David Gibbs, Partner at Alliotts Accountants in London said: “So Who Will Pay the new rate of Capital Gains Tax? Not the buy to let investor, as the Chancellor’s paranoia towards hard working middle England investors continues as he announced cuts to the main rate of capital gains tax but specifically excluded gains on buy to let properties. The extra stamp duty on purchase and the withdrawal of tax relief on mortgage interest payments was repeated, leaving the 250,000 buy to let investors in the South East feeling out in the cold.
But capital gains tax on the sale of shares in private companies will apply to all investors for shares acquired from 17 March - previously you had to be an employee and own at least 5% of the business to get this rate.So, who’s left to pay the new rate of 20%? I guess that’s those with large listed share portfolio’s and financial investments.
I wonder if they know George?”
George Osborne said:"Our Capital Gains Tax is now one of the highest in the developed world, when we want our taxes to be among the lowest. The rates will come into effect in three weeks’ time. The old rates will be kept in place for gains on residential property and carried interest."
Tina Riches, national tax partner at Smith & Williamson, commented: "Not all investors or businesses count for the lower entrepreneurs’ relief rate, so the general reduction in CGT rates for higher rate taxpayers from 28% to 20% will encourage further investment in companies, helping to boost investment for those not eligible for entrepreneurs’ relief.
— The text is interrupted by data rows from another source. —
(** * typed-mongo: declarative index reconciliation

    A shallow embedding of [Model.syncIndexes] (src/model.ts) and of
    [TypedMongo.model] / [TypedMongo.syncIndexes] (src/index.ts).

    The MongoDB driver is an external collaborator.  Its three index
    operations are an interface ([Store]) over an abstract world; every
    call the engine makes is also appended to a call log, so that "no
    store operation", "no drop" and "drops in order" are statements about
    that log.  A promise is a state-and-error computation ([Async]):
    [await] is sequencing, a rejected promise is the [inl] branch. *)

From Stdlib Require Import ZArith.
From stdpp Require Import gmap strings list.

Open Scope Z_scope.
Open Scope string_scope.
Open Scope list_scope.

(** ** Driver types (package [mongodb]) *)

Module Mongo.

(** Direction or kind of one indexed field: [1], [-1], or a kind such as
    ['text'], ['2dsphere'], ['hashed']. *)
Inductive IndexDirection : Type :=
| Asc
| Desc
| Kind (k : string).

(** [IndexDescription]: one desired index. *)
Record IndexDescription : Type := {
  key : list (string * IndexDirection);
  name : option string;
  unique : bool;
}.

(** A document returned by [listIndexes().toArray()]. *)
Record IndexInfo : Type := {
  info_name : string;
  info_key : list (string * IndexDirection);
  info_unique : bool;
}.

(** [IndexInformationOptions], passed through to [listIndexes]. *)
Record IndexInformationOptions : Type := {
  full : option bool;
  batchSize : option Z;
}.

(** What a rejected promise carries.  [MongoServerError] is the only class
    the engine tests with [instanceof]; its [code] and [codeName] may be
    undefined. *)
Inductive JsError : Type :=
| MongoServerError (code : option Z) (codeName : option string) (message : string)
| OtherError (message : string).

(** [Collection<TSchema>]: the handle made by [db.collection(name)]. *)
Record Collection : Type := { collectionName : string }.

#[global] Instance IndexDirection_eq_dec : EqDecision IndexDirection.
Proof. solve_decision. Defined.
#[global] Instance IndexDescription_eq_dec : EqDecision IndexDescription.
Proof. solve_decision. Defined.
#[global] Instance IndexInfo_eq_dec : EqDecision IndexInfo.
Proof. solve_decision. Defined.
#[global] Instance JsError_eq_dec : EqDecision JsError.
Proof. solve_decision. Defined.

End Mongo.
Import Mongo.

(** ** The store interface and the call log *)

(** The three driver calls the engine makes on a collection.  Each may
    change the world and may reject. *)
Class Store (W : Type) : Type := {
  listIndexes :
    string -> option IndexInformationOptions -> W -> (JsError + list IndexInfo) * W;
  createIndexes :
    string -> list IndexDescription -> W -> (JsError + list string) * W;
  dropIndex :
    string -> string -> W -> (JsError + unit) * W;
}.

Inductive StoreCall : Type :=
| CallListIndexes (coll : string) (options : option IndexInformationOptions)
| CallCreateIndexes (coll : string) (descriptors : list IndexDescription)
| CallDropIndex (coll : string) (indexName : string).

Record St (W : Type) : Type := mkSt { world : W; log : list StoreCall }.
Arguments mkSt {W} _ _.
Arguments world {W} _.
Arguments log {W} _.

(** ** Promises *)

Definition Async (W A : Type) : Type := St W -> (JsError + A) * St W.

Definition resolve {W A} (a : A) : Async W A := fun st => (inr a, st).

Definition throw {W A} (e : JsError) : Async W A := fun st => (inl e, st).

Definition await {W A B} (p : Async W A) (k : A -> Async W B) : Async W B :=
  fun st =>
    match p st with
    | (inr a, st') => k a st'
    | (inl e, st') => (inl e, st')
    end.

Definition tryCatch {W A} (body : Async W A) (handler : JsError -> Async W A)
  : Async W A :=
  fun st =>
    match body st with
    | (inr a, st') => (inr a, st')
    | (inl e, st') => handler e st'
    end.

Notation "'let*' x := p 'in' k" := (await p (fun x => k))
  (at level 10, x name, p at level 100, k at level 200).

Section Calls.
Context {W : Type} `{Store W}.

Definition callListIndexes (c : Collection) (options : option IndexInformationOptions)
  : Async W (list IndexInfo) :=
  fun st =>
    let '(r, w) := listIndexes (collectionName c) options (world st) in
    (r, mkSt w (log st ++ [CallListIndexes (collectionName c) options])).

Definition callCreateIndexes (c : Collection) (descriptors : list IndexDescription)
  : Async W (list string) :=
  fun st =>
    let '(r, w) := createIndexes (collectionName c) descriptors (world st) in
    (r, mkSt w (log st ++ [CallCreateIndexes (collectionName c) descriptors])).

Definition callDropIndex (c : Collection) (indexName : string) : Async W unit :=
  fun st =>
    let '(r, w) := dropIndex (collectionName c) indexName (world st) in
    (r, mkSt w (log st ++ [CallDropIndex (collectionName c) indexName])).
End Calls.

(** ** src/model.ts *)

Module ModelTs.

Record ModelOptions : Type := { opt_indexes : option (list IndexDescription) }.

Record SyncIndexesResult : Type := {
  created : list string;
  dropped : list string;
}.

Record Model : Type := {
  collection : Collection;
  indexes : option (list IndexDescription);
}.

(** [constructor(db, collectionName, options = {})] *)
Definition newModel (collectionName : string) (options : ModelOptions) : Model :=
  {| collection := {| Mongo.collectionName := collectionName |};
     indexes := opt_indexes options |}.

Definition getCollection (m : Model) : Collection := collection m.

(** [!this.indexes || this.indexes.length === 0]: [undefined] is falsy, an
    array (also the empty one) is truthy. *)
Definition noIndexes (m : Model) : bool :=
  match indexes m with
  | None => true
  | Some l => Nat.eqb (length l) 0
  end.

(** [error.code === 26 || error.codeName === 'NamespaceNotFound'] under
    [error instanceof MongoServerError]. *)
Definition isNamespaceNotFound (error : JsError) : bool :=
  match error with
  | MongoServerError code codeName _ =>
      bool_decide (code = Some 26) || bool_decide (codeName = Some "NamespaceNotFound")
  | OtherError _ => false
  end.

(** [oldIndexNames.filter((item) => !newIndexNamesSet.has(item))] *)
Definition toDropIndexNames (oldIndexNames newIndexNames : list string) : list string :=
  let newIndexNamesSet : gset string := list_to_set newIndexNames in
  filter (fun item => item ∉ newIndexNamesSet) oldIndexNames.

(** [newIndexNames.filter((item) => !oldIndexNamesSet.has(item))] *)
Definition createdIndexNames (oldIndexNames newIndexNames : list string) : list string :=
  let oldIndexNamesSet : gset string := list_to_set oldIndexNames in
  filter (fun item => item ∉ oldIndexNamesSet) newIndexNames.

Section ModelSync.
Context {W : Type} `{Store W}.

(** Step 1, the [try]/[catch] around the listing.  The handler assigns
    [oldIndexNames = []] when the collection does not exist, and then
    reaches [throw error] in every case. *)
Definition readOldIndexNames (c : Collection) (options : option IndexInformationOptions)
  : Async W (list string) :=
  let oldIndexNames0 : list string := [] in
  tryCatch
    (let* infos := callListIndexes c options in
     resolve (map info_name infos))
    (fun error =>
       let oldIndexNames :=
         if isNamespaceNotFound error then [] else oldIndexNames0 in
       throw error).
(** * Heat map engine (Heatmap_engine.js): embedding and verified properties

    The engine is the JavaScript class [HeatMapEngine]: a session object
    [this.data] that [addPoint] mutates and the [get*] views read.  The
    embedding passes the session state explicitly: a view is a function of
    a [Data], and [addPoint] returns the [Data] it leaves together with the
    point it returns.

    Numbers.  A JavaScript number is an IEEE-754 double.  The embedding
    keeps the special values the engine can produce and branch on ([NaN],
    [+Infinity], [-Infinity]) and holds every finite value as an exact
    rational: the rounding error of [+ - * /] and the overflow of a finite
    result to an infinity are not modelled, and [-0] is
    identified with [0] (the engine never divides by a negative zero, and
    [===], [<] and [||] do not tell the two apart).  The results of the
    arithmetic operations are kept in lowest terms, so two finite results
    are equal as terms exactly when they are [===].

    Layout: the JavaScript values, the session state and [addPoint], the
    views, the vocabulary of the statements, then the properties. *)

From Stdlib Require Import QArith Qabs Qround Qreduction ZArith Lia Lqa Sorted.
From stdpp Require Import base list.

Open Scope Z_scope.

(** ** JavaScript values and number operations *)

Module JS.

Inductive num : Type :=
  | NaN
  | PInf
  | NInf
  | Fin (q : Q).

(** The values the engine's fields and arguments hold: a number, a missing
    argument ([undefined]) or the [null] that [lastVisit] starts with. *)
Inductive value : Type :=
  | Undefined
  | Null
  | Num (n : num).

Definition of_Z (k : Z) : num := Fin (inject_Z k).

(** ToNumber *)
Definition ToNumber (v : value) : num :=
  match v with
  | Undefined => NaN
  | Null => of_Z 0
  | Num n => n
  end.

(** Sign of a finite value: [Lt], [Eq] or [Gt] against zero. *)
Definition sgn (q : Q) : comparison := (0 ?= q)%Q.

Definition is_zero (q : Q) : bool := Qeq_bool q 0.

(** ToBoolean on numbers: [0] and [NaN] are falsy. *)
Definition truthy_num (n : num) : bool :=
  match n with
  | NaN => false
  | Fin q => negb (is_zero q)
  | _ => true
  end.

Definition truthy (v : value) : bool :=
  match v with
  | Num n => truthy_num n
  | _ => false
  end.

(** [v || 0] *)
Definition or_zero (v : value) : num :=
  if truthy v then ToNumber v else of_Z 0.

Definition neg (a : num) : num :=
  match a with
  | NaN => NaN
  | PInf => NInf
  | NInf => PInf
  | Fin q => Fin (Qred (- q))
  end.

Definition add (a b : num) : num :=
  match a, b with
  | NaN, _ | _, NaN => NaN
  | PInf, NInf | NInf, PInf => NaN
  | PInf, _ | _, PInf => PInf
  | NInf, _ | _, NInf => NInf
  | Fin p, Fin q => Fin (Qred (p + q))
  end.

Definition sub (a b : num) : num :=
  match a, b with
  | NaN, _ | _, NaN => NaN
  | PInf, PInf | NInf, NInf => NaN
  | PInf, _ | _, NInf => PInf
  | NInf, _ | _, PInf => NInf
  | Fin p, Fin q => Fin (Qred (p - q))
  end.

(** An infinity scaled by a finite factor. *)
Definition scale_inf (positive : bool) (q : Q) : num :=
  match sgn q with
  | Eq => NaN
  | Lt => if positive then PInf else NInf
  | Gt => if positive then NInf else PInf
  end.

Definition mul (a b : num) : num :=
  match a, b with
  | NaN, _ | _, NaN => NaN
  | PInf, PInf | NInf, NInf => PInf
  | PInf, NInf | NInf, PInf => NInf
  | PInf, Fin q | Fin q, PInf => scale_inf true q
  | NInf, Fin q | Fin q, NInf => scale_inf false q
  | Fin p, Fin q => Fin (Qred (p * q))
  end.

(** Division; a zero divisor is the positive zero. *)
Definition div (a b : num) : num :=
  match a, b with
  | NaN, _ | _, NaN => NaN
  | Fin _, PInf | Fin _, NInf => of_Z 0
  | Fin p, Fin q =>
      if is_zero q then
        match sgn p with
        | Eq => NaN
        | Lt => PInf
        | Gt => NInf
        end
      else Fin (Qred (p / q))
  | PInf, Fin q => match sgn q with Gt => NInf | _ => PInf end
  | NInf, Fin q => match sgn q with Gt => PInf | _ => NInf end
  | _, _ => NaN
  end.

(** [a < b]; false as soon as one side is [NaN]. *)
Definition lt (a b : num) : bool :=
  match a, b with
  | NaN, _ | _, NaN => false
  | _, NInf => false
  | NInf, _ => true
  | PInf, _ => false
  | _, PInf => true
  | Fin p, Fin q => match (p ?= q)%Q with Lt => true | _ => false end
  end.

Definition gt (a b : num) : bool := lt b a.

(** [a <= b]; false as soon as one side is [NaN]. *)
Definition le (a b : num) : bool :=
  match a, b with
  | NaN, _ | _, NaN => false
  | NInf, _ => true
  | _, PInf => true
  | _, NInf => false
  | PInf, _ => false
  | Fin p, Fin q => match (p ?= q)%Q with Gt => false | _ => true end
  end.

Definition ge (a b : num) : bool := le b a.

(** [a === b] on numbers: [NaN] equals nothing, itself included. *)
Definition strict_eq (a b : num) : bool :=
  match a, b with
  | PInf, PInf | NInf, NInf => true
  | Fin p, Fin q => Qeq_bool p q
  | _, _ => false
  end.

(** SameValue on numbers ([Object.is]): as [===], except that [NaN] is the
    same value as [NaN]. *)
Definition same_value (a b : num) : bool :=
  match a, b with
  | NaN, NaN => true
  | _, _ => strict_eq a b
  end.

Definition Math_abs (a : num) : num :=
  match a with
  | NaN => NaN
  | PInf | NInf => PInf
  | Fin q => Fin (Qred (Qabs q))
  end.

(** [Math.round]: the nearest integer, a tie going up: floor(x + 1/2). *)
Definition Math_round (a : num) : num :=
  match a with
  | Fin q => of_Z (Qfloor (q + (1 # 2)))
  | _ => a
  end.

Definition Math_min (a b : num) : num :=
  match a, b with
  | NaN, _ | _, NaN => NaN
  | _, _ => if lt b a then b else a
  end.

Definition Math_max (a b : num) : num :=
  match a, b with
  | NaN, _ | _, NaN => NaN
  | _, _ => if lt a b then b else a
  end.

(** [Math.max(...xs)]: [-Infinity] for no argument. *)
Definition Math_max_spread (xs : list num) : num :=
  fold_left Math_max xs NInf.

(** [Math.sqrt].  The root of a finite value is rounded down to 2^-52 of
    its denominator's unit (exact on squares of rationals); the double's
    own rounding is not modelled. *)
Definition Qsqrt (q : Q) : Q :=
  let n := Qnum q in
  let d := Zpos (Qden q) in
  Qred (Qmake (Z.sqrt (n * d * 2 ^ 104)) (Z.to_pos (d * 2 ^ 52))).

Definition Math_sqrt (a : num) : num :=
  match a with
  | NaN | NInf => NaN
  | PInf => PInf
  | Fin q => match sgn q with
             | Gt => NaN
             | _ => Fin (Qsqrt q)
             end
  end.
Ultimately, this reflects the Chancellors leaning towards the enterprise economy, partly at the expense of owners of buy to lets and second homes.
Basic rate taxpayers will also benefit where investment meets the Chancellor’s criteria, with a rate drop from 18% to 10%, providing help for those with large share portfolios who may be hit from April 2016 by the higher taxes on dividends. This is likely to mean taxpayers reconsidering their portfolios."